> WHAT IS NEEDED
Copy every line of the data that includes the string "users".

[Stored data]
(** No Ctrl-C reaches the command during the [n] calls from the [i]-th on. *)
Definition uninterrupted_from (w : world) (i n : nat) : Prop :=
  ∀ k, k < n → subprocess_call w (i + k) ≠ KeyboardInterrupt.

(** Ctrl-C reaches the command during one of the first [n] calls. *)
Definition interrupted (w : world) (n : nat) : Prop :=
  ∃ k, k < n ∧ subprocess_call w k = KeyboardInterrupt.

(** The [k]-th call is made and its child returns a non-zero result. *)
Definition fails_at (w : world) (k : nat) : Prop :=
  uninterrupted w k ∧ ∃ result output,
    subprocess_call w k = Returned result output ∧ result ≠ 0%Z.

Definition nonzero (r : call_result) : bool :=
  match r with
  | Returned result _ => negb (result =? 0)%Z
  | KeyboardInterrupt => false
  end.

Definition output_of (r : call_result) : string :=
  match r with
  | Returned _ output => output
  | KeyboardInterrupt => EmptyString
  end.

(** The entries of [to_run] whose call returns non-zero, each with the number
    of its call; calls are numbered from [i]. *)
Definition failed_calls (w : world) (i : nat) (to_run : list testtype)
  : list (nat * testtype) :=
  filter (λ p, nonzero (subprocess_call w p.1)) (zip (seq i (length to_run)) to_run).

Definition failed_names (w : world) (i : nat) (to_run : list testtype) : list string :=
  map (λ p, name p.2) (failed_calls w i to_run).

Definition failed_outputs (w : world) (i : nat) (to_run : list testtype) : list string :=
  map (λ p, output_of (subprocess_call w p.1)) (failed_calls w i to_run).

(** A run for these arguments reports coverage. *)
Definition covers (testtype_names : list string) : Prop :=
  "py.test" ∈ requested testtype_names.

(** ** Sample worlds *)

Definition coverage_report (branch_rate : float) : xml_file :=
  Document
    (Element "coverage" ∅
       [ Element "sources" ∅ [];
         Element "packages" ∅
           [ Element "package" {[ "name" := NotNumeric "."; "branch-rate" := Numeric branch_rate ]} [] ] ]).

(** A report of a run that measured no file: its [packages] element is empty. *)
Definition empty_coverage_report : xml_file :=
  Document (Element "coverage" ∅ [ Element "sources" ∅ []; Element "packages" ∅ [] ]).

Definition all_pass : nat → call_result := λ _, Returned 0 "ok".

(** Every tool passes; coverage goes from 0.5 to 0.75. *)
Definition calm_world : world :=
  {| IS_RUNNING_IN_DOCKER := false;
     subprocess_call := all_pass;
     coverage_xml_before := coverage_report 0.5;
     coverage_xml_after := coverage_report 0.75 |}.

(** The second tool started fails, the others pass. *)
Definition second_fails_world : world :=
  {| IS_RUNNING_IN_DOCKER := false;
     subprocess_call := λ i, if decide (i = 1) then Returned 2 "E501 line too long" else Returned 0 "ok";
     coverage_xml_before := coverage_report 0.5;
     coverage_xml_after := coverage_report 0.75 |}.

(** Every tool passes, and the report written by the run has no package. *)
Definition no_package_world : world :=
  {| IS_RUNNING_IN_DOCKER := false;
     subprocess_call := all_pass;
     coverage_xml_before := coverage_report 0.5;
     coverage_xml_after := empty_coverage_report |}.

(** How an event stands to the verbosity: a child is captured exactly when
    the run is not verbose, its output streams only in a verbose run, and
    captured output is written back only in a run that is not verbose. *)
Definition well_captured (verbosity : nat) (e : event) : Prop :=
  match e with
  | call _ captured => captured = negb (1 <? verbosity)
  | streamed _ => 1 < verbosity
  | write _ => verbosity ≤ 1
  | _ => True
  end.

(** The world [w] with other coverage reports. *)
Definition with_coverage (w : world) (before after : xml_file) : world :=
  {| IS_RUNNING_IN_DOCKER := IS_RUNNING_IN_DOCKER w;
     subprocess_call := subprocess_call w;
     coverage_xml_before := before;
     coverage_xml_after := after |}.

(** The third tool started is interrupted; the first fails. *)
Definition interrupted_world : world :=
  {| IS_RUNNING_IN_DOCKER := true;
     subprocess_call := λ i,
       if decide (i = 0) then Returned 1 "E302 expected 2 blank lines"
       else if decide (i = 2) then KeyboardInterrupt
       else Returned 0 "ok";
     coverage_xml_before := NoSuchFile;
     coverage_xml_after := NoSuchFile |}.

End Ultratest.

(** * The data-capture admin *)

Module Admin.

(** Modelled from the spec: the status of a submitted price list, the enum
    NEW, APPROVED, REJECTED, UNAPPROVED of [SubmittedPriceList], whose
    declaration ([data_capture/models.py]) is not among the sources. *)
Inductive status_t :=
  | STATUS_NEW
  | STATUS_APPROVED
  | STATUS_REJECTED
  | STATUS_UNAPPROVED.

#[global] Instance status_eq_dec : EqDecision status_t.
Proof. solve_decision. Defined.

Record User := {
  username : string;
  email : string;
  is_superuser : bool;
}.

Record request := { user : User }.

(** A row of the price-list table, without its primary key. *)
Record SubmittedPriceList := {
  contract_number : string;
  vendor_name : string;
  status : status_t;
  status_changed_by : option string;
}.

(** ** [CustomUserCreationForm.generate_username] *)

Section generate_username.

(** [django.utils.text.slugify] *)
Variable slugify : string → string.

(** The rows of the [User] table. *)
Variable users : list User.

(** [User.objects.filter(username=username).exists()] *)
Definition username_exists (u : string) : bool :=
  match filter (λ x, username x = u) users with
  | [] => false
  | _ => true
  end.

(** [email.split('@')[0]] *)
Fixpoint before_at (s : string) : string :=
  match s with
  | EmptyString => EmptyString
  | String c s' =>
      if decide (c = ascii_of_nat 64) then EmptyString else String c (before_at s')
  end.

Definition basename_of (email : string) : string :=
  substring 0 15 (slugify (before_at email)).

(** The [username] tried at pass [i] of the loop. *)
Definition candidate (basename : string) (i : nat) : string :=
  if decide (i = 0) then basename else basename +:+ str_of_nat i.

(** The loop [for i in range(max_attempts)], from pass [i] with [todo]
    passes left; [None] when the loop ends without returning. *)
Fixpoint first_free (basename : string) (i todo : nat) : option string :=
  match todo with
  | O => None
  | S todo' =>
      let username := candidate basename i in
      if negb (username_exists username) then Some username
      else first_free basename (S i) todo'
  end.

Definition generate_username (email : string) (max_attempts : nat) : exception + string :=
  let basename := basename_of email in
  match first_free basename 0 max_attempts with
  | Some username => mret username
  | None =>
      raise (Exception ("unable to generate username for " +:+ email +:+ " after "
                        +:+ str_of_nat max_attempts +:+ " attempts"))
  end.

(** The default of the keyword argument, used by [clean]. *)
Definition default_max_attempts : nat := 100.

(** [clean]: [cleaned_data] is the dictionary of the form; an absent or empty
    email is false in [if email]. *)
Definition clean (cleaned_data : gmap string string) : exception + gmap string string :=
  match cleaned_data !! "email" with
  | Some email =>
      if decide (email = EmptyString) then mret cleaned_data
      else
        username ← generate_username email default_max_attempts;
        mret (<["username" := username]> cleaned_data)
  | None => mret cleaned_data
  end.

End generate_username.

(** ** Read-only fields and permissions *)

(** In [get_readonly_fields], [obj] is [None] on the add form and a price list
    otherwise (a model instance is true in [if obj]); the test
    [obj.status is STATUS_APPROVED] compares small integers, for which
    identity is equality. For the inline, [obj] is the price list of the
    form the rows are shown in. *)

Module SubmittedPriceListRowInline.

Definition can_delete : bool := false.

Definition fields : list string :=
  [ "labor_category"; "education_level"; "min_years_experience"; "base_year_rate";
    "sin"; "is_muted" ].

Definition readonly_fields : list string := [].

Definition has_add_permission (req : request) : bool := false.

Definition get_readonly_fields (req : request) (obj : option SubmittedPriceList)
  : list string :=
  match obj with
  | Some o => if decide (status o = STATUS_APPROVED) then fields else readonly_fields
  | None => readonly_fields
  end.

End SubmittedPriceListRowInline.

Module UndeletableModelAdmin.

(** [get_actions]: [super_get_actions] is the method of the framework's
    [ModelAdmin], which returns a dictionary from action names to actions. *)
Definition get_actions {A} (super_get_actions : request → gmap string A) (req : request)
  : exception + gmap string A :=
  let actions := super_get_actions req in
  match actions !! "delete_selected" with
  | None => raise (KeyError "delete_selected")
  | Some _ => mret (delete "delete_selected" actions)
  end.

Definition has_delete_permission {O} (req : request) (obj : option O) : bool := false.

End UndeletableModelAdmin.

Module BaseSubmittedPriceListAdmin.

Definition fields : list string :=
  [ "contract_number"; "vendor_name"; "is_small_business"; "schedule_title";
    "contractor_site"; "contract_start"; "contract_end"; "submitter"; "created_at";
    "updated_at"; "current_status"; "status_changed_at"; "status_changed_by" ].

Definition readonly_fields : list string :=
  [ "schedule_title"; "created_at"; "updated_at"; "current_status"; "submitter";
    "status_changed_at"; "status_changed_by" ].

Definition has_add_permission (req : request) : bool := false.

Definition get_readonly_fields (req : request) (obj : option SubmittedPriceList)
  : list string :=
  match obj with
  | Some o => if decide (status o = STATUS_APPROVED) then fields else readonly_fields
  | None => readonly_fields
  end.

(** Inherited from [UndeletableModelAdmin]. *)
Definition get_actions {A} := @UndeletableModelAdmin.get_actions A.
Definition has_delete_permission :=
  @UndeletableModelAdmin.has_delete_permission SubmittedPriceList.

End BaseSubmittedPriceListAdmin.

Module SubmittedPriceListRowAdmin.

Definition has_add_permission (req : request) : bool := false.

(** Inherited from [UndeletableModelAdmin]. *)
Definition get_actions {A} := @UndeletableModelAdmin.get_actions A.
Definition has_delete_permission {Row} :=
  @UndeletableModelAdmin.has_delete_permission Row.

End SubmittedPriceListRowAdmin.

(** ** Bulk actions on price lists *)

(** The price-list table: primary key to row. *)
Abbreviation table := (gmap nat SubmittedPriceList).

(** A queryset is lazy: it is the condition its rows meet, and it is run
    against the table each time it is counted or iterated. *)
Definition QuerySet : Type := nat → SubmittedPriceList → bool.

(** [qs.filter(status=st)] and [qs.exclude(status=st)] *)
Definition filter_status (st : status_t) (qs : QuerySet) : QuerySet :=
  λ pk p, qs pk p && bool_decide (status p = st).
Definition exclude_status (st : status_t) (qs : QuerySet) : QuerySet :=
  λ pk p, qs pk p && negb (bool_decide (status p = st)).

(** The rows a queryset yields when it is iterated, and [qs.count()]. *)
Definition fetch (qs : QuerySet) (t : table) : list (nat * SubmittedPriceList) :=
  filter (λ r, qs r.1 r.2) (map_to_list t).
Definition count (qs : QuerySet) (t : table) : nat := length (fetch qs t).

> RESPONSE TO THE TASK
Variable users : list User.
  match filter (λ x, username x = u) users with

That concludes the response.